Stored items from a collection
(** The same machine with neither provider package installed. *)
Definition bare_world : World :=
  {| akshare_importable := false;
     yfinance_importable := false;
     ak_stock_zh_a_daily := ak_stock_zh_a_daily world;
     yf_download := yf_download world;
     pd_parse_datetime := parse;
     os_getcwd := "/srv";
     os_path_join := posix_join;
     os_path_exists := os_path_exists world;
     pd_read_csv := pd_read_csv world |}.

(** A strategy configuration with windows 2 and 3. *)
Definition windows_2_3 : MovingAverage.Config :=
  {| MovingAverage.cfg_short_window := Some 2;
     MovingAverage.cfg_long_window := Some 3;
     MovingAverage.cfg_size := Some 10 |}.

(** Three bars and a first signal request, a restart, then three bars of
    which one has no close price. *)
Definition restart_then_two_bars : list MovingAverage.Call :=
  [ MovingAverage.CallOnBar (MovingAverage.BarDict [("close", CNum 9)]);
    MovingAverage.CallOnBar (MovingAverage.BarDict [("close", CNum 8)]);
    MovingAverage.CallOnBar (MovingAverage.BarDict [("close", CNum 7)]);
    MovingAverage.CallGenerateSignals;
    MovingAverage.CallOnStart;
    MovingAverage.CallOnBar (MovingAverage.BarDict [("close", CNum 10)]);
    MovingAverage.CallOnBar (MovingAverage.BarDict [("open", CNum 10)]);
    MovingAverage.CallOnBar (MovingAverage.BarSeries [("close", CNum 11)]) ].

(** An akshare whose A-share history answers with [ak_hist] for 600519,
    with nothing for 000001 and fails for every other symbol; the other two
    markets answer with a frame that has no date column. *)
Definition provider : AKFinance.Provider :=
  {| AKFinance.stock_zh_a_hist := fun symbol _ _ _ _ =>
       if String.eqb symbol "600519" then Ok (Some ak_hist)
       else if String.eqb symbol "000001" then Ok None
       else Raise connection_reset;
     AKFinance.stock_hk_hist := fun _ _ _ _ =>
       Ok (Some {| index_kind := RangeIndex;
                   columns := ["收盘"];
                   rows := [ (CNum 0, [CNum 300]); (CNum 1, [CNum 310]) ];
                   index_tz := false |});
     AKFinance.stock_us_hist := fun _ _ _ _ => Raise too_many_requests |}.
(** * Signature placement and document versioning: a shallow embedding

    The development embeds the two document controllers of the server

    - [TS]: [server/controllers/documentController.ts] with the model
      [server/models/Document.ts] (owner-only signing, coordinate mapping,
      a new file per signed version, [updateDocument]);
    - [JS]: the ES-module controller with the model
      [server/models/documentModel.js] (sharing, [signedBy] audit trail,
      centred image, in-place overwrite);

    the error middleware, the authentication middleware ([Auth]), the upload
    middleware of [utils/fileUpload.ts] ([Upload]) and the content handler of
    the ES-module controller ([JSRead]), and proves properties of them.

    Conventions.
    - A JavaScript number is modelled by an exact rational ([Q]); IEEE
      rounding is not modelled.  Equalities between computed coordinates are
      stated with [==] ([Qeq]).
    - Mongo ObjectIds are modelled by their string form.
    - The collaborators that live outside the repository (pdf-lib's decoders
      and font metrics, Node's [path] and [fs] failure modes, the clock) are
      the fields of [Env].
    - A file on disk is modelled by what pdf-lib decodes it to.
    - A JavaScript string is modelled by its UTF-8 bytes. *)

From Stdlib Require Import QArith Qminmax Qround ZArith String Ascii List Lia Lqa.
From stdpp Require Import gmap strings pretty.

_EXERCISE BRIEF_
Which of the lines in the data hold the string "that"? Report each of them by copying it.

_YOUR RESPONSE_
    markets answer with a frame that has no date column. *)
    - The collaborators that live outside the repository (pdf-lib's decoders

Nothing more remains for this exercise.